Using Sparqlwrapper Query Wikidata API

## Set up SPARQL Query

### Relevant Data

https://docs.google.com/spreadsheets/d/1grYsGIwp6yey0ZPdkFXJlzlwZSQ6-4mRHO2XoZYicSQ/edit#gid=0

### Potential Additional SPAQRL Properties

1) social media and website info

2) can we pull first and last name separately.  P735 and P734 for given name and family name


3) geolocating sparql

4) what about sexual orientation/identity?

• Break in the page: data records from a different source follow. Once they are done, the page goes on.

(** * duncan: one-off Chronos commands (package chronos)

    A shallow embedding of the one-off command runner of
    [github.com/betterdoctor/duncan/chronos]: task-name derivation
    ([sanitizedCommand], [RunCommand]), the paginated catalog fetch
    ([scheduledTasks]), submission ([launchChronosOneOffCommand]), the polling
    monitor ([handleTask]) and the log helpers ([printLogs], [openLogPage]),
    with the [run] command of package cmd that calls them; then the [scale]
    command of package cmd, [Read], [Write] and [Delete] of package vault,
    and [waitForDeployment] of package marathon.  [Deploy] and the file
    rewriting of package marathon, which stand on [path.Join] and on regular
    expressions built at run time, are left out.

    Go strings are byte strings: they are modelled by [string], whose
    characters are the 256 values of [ascii]. *)

From Stdlib Require Import String Ascii List ZArith NArith QArith Bool Arith Lia.
Import ListNotations.

Local Close Scope Q_scope.
Local Open Scope nat_scope.
Local Open Scope string_scope.
Local Open Scope list_scope.

(** ** Go's string library, as far as the package uses it *)

Module GoStrings.

Definition byteval (c : ascii) : N := N_of_ascii c.

(** [s[i:]] *)
Fixpoint drop (n : nat) (s : string) : string :=
  match n, s with
  | O, _ => s
  | S k, EmptyString => EmptyString
  | S k, String _ s' => drop k s'
  end.

(** [s[:i]] *)
Fixpoint take (n : nat) (s : string) : string :=
  match n, s with
  | O, _ => EmptyString
  | S k, EmptyString => EmptyString
  | S k, String c s' => String c (take k s')
  end.
Lemma run_epsilon evs self : RL.epsilon (RL.run self evs) = RL.epsilon self.
Proof.
  revert self. induction evs as [|e evs IH]; intros self; [done|].
  unfold RL.run. cbn [foldl]. fold (RL.run (RL.step self e) evs). rewrite IH.
  destruct e as [now coin pick|el lc res]; [|done]. cbn [RL.step].
  destruct (decide (RL.hour_of now = 18)) as [Hh|Hh].
  - by destruct (schedule_at_18_action self now coin pick Hh) as [-> _].
  - by rewrite schedule_off_18.
Qed.

(** X17: at 18:00 [schedule] takes the drawn action when the coin is below
    epsilon, and otherwise the action with the largest estimate in the row
    of the current state, the lowest level among equals.  In a planner
    started from [__init__] this greedy choice never passes over an action
    that was never credited: while the row has one, the action taken has
    the estimate 0. *)
Theorem greedy_action epsilon evs now coin pick :
  RL.hour_of now = 18 →
  ∃ a,
    RL.last_action
      (RL.schedule (RL.run (RL.init epsilon) evs) now coin pick).2 = Some a ∧
    ((coin < epsilon)%Q → a = pick) ∧
    ((epsilon <= coin)%Q →
     ∀ a',
       (Qval (RL.schedule (RL.run (RL.init epsilon) evs) now coin pick).2
             (state_at (RL.run (RL.init epsilon) evs) now) a'
        <= Qval (RL.schedule (RL.run (RL.init epsilon) evs) now coin pick).2
                (state_at (RL.run (RL.init epsilon) evs) now) a)%Q ∧
       (RL.level a' < RL.level a →
        (Qval (RL.schedule (RL.run (RL.init epsilon) evs) now coin pick).2
              (state_at (RL.run (RL.init epsilon) evs) now) a'
         < Qval (RL.schedule (RL.run (RL.init epsilon) evs) now coin pick).2
                (state_at (RL.run (RL.init epsilon) evs) now) a)%Q) ∧
       (Nval (RL.schedule (RL.run (RL.init epsilon) evs) now coin pick).2
             (state_at (RL.run (RL.init epsilon) evs) now) a' = 0 →
        (Qval (RL.schedule (RL.run (RL.init epsilon) evs) now coin pick).2
              (state_at (RL.run (RL.init epsilon) evs) now) a == 0)%Q)).
Proof.
  intros Hh. set (self := RL.run (RL.init epsilon) evs).
  assert (RL.epsilon self = epsilon) as Heps by apply run_epsilon.
  destruct (schedule_at_18_action self now coin pick Hh) as (_ & row & Hrow & Ha).
  pose proof (bandit_inv_run (evs ++ [RL.EvSchedule now coin pick]) _
                (bandit_inv_init epsilon)) as (_ & _ & _ & _ & _ & Htab & _).
  unfold RL.run in Htab. rewrite foldl_app in Htab. cbn [foldl RL.step] in Htab.
  fold (RL.run (RL.init epsilon) evs) in Htab. fold self in Htab.
  rewrite Heps in Ha.
  eexists. split; [exact Ha|].
  destruct (Qlt_le_dec coin epsilon) as [Hlt|Hge].
  - split; [done|]. intros Hle. lra.
  - split; [intros Hlt; lra|]. intros _ a'.
    destruct (argmax_spec row) as [Hmax Hfirst]. rewrite !Hrow.
    split_and!; [apply Hmax|apply Hfirst|].
    intros HN. destruct (Htab (state_at self now) a') as (_ & _ & Hz).
    specialize (Hz HN). rewrite Hrow in Hz.
    destruct (Htab (state_at self now) (RL.argmax row)) as (Hle & _).
    rewrite Hrow in Hle. specialize (Hmax a'). rewrite Hz in Hmax. lra.
Qed.

Lemma greedy_action_witness :
  RL.hour_of 18 = 18 ∧
  ∃ a,
    RL.last_action (RL.schedule (RL.run (RL.init (1 # 10)) []) 18 (1 # 2) RL.A4).2
      = Some a ∧
    ((1 # 2 < 1 # 10)%Q → a = RL.A4).
Proof.
  assert (RL.hour_of 18 = 18) as Hh by reflexivity.
  split; [exact Hh|].
  destruct (greedy_action (1 # 10) [] 18 (1 # 2) RL.A4 Hh) as (a & Ha & Hp & _).
  exists a. split; [exact Ha|exact Hp].
Defined.

(** ** The counters of [report] *)

Lemma upper_app (s1 s2 : string) :
  RL.upper (s1 +:+ s2) = RL.upper s1 +:+ RL.upper s2.
Proof. induction s1 as [|c s1 IH]; simpl; [done|by rewrite IH]. Qed.

Lemma prefix_app (n s : string) : String.prefix n (n +:+ s) = true.
Proof.
  induction n as [|c n IH]; simpl; [by destruct s|].
  destruct (Ascii.ascii_dec c c); [exact IH|done].
Qed.

Lemma contains_unfold (needle hay : string) :
  RL.contains needle hay =
    String.prefix needle hay ||
    match hay with
    | EmptyString => false
    | String _ hay' => RL.contains needle hay'
    end.
Proof. by destruct hay. Qed.

Lemma contains_app (needle pre post : string) :
  RL.contains needle (pre +:+ needle +:+ post) = true.
Proof.
  induction pre as [|c pre IH].
  - change ("" +:+ needle +:+ post) with (needle +:+ post).
    by rewrite contains_unfold, prefix_app.
  - change (String c pre +:+ needle +:+ post)
      with (String c (pre +:+ needle +:+ post)).
    rewrite contains_unfold, IH. apply orb_true_r.
Qed.
(** [_load_synonyms]: the mapping read from the file, or the empty
    mapping when the file does not exist ([file = None]). *)
Definition _load_synonyms (file : option (gmap str str)) : gmap str str :=
  match file with
  | Some m => m
  | None => ∅
  end.

(** [__init__]: [stopwords or {...}] takes the default for [None] and for
    the empty set alike. *)
Definition __init__ (file : option (gmap str str))
    (stopwords : option (gset str)) : t :=
  {| synonyms := _load_synonyms file;
     stopwords :=
       match stopwords with
       | Some sw => if decide (sw = ∅) then default_stopwords else sw
       | None => default_stopwords
       end;
     plural_map := plural_table |}.

Section Methods.
(** [WordNetLemmatizer().lemmatize], on one word. *)
Variable lemmatize : str -> str.
Variable self : t.

(** The whole-phrase replacement by a table. *)
Definition replace_whole (table : gmap str str) (text : str) : str :=
  match table !! text with
  | Some v => v
  | None => text
  end.

Definition normalize (text : str) (remove_stopwords : bool) : str :=
  let text := strip (lower text) in
  let text := sub_punct text in
  let text := join [space] (split text) in
  let text := replace_whole (synonyms self) text in
  let text := replace_whole (plural_map self) text in
  let words := split text in
  let words := map lemmatize words in
  let words :=
    if remove_stopwords
    then filter (fun w => w ∉ stopwords self) words
    else words in
  join [space] words.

5) tracing familial and professional connections; 'trained by, influenced by' family connections to other regions
regional cultural background

6) no field being used often for 'exhibiting' - 'has works in collection' is a consistent field, but not much individual gallery shows-events

7) are there other institutiosn that hold these artists? like detroit / michigan artists connections with philly? what connections do philly artists have with other cities, artists outside philly?

8) network connections - significant person field? captures people who were peers, colleagues, if people exhibited together - artists who collaborated together?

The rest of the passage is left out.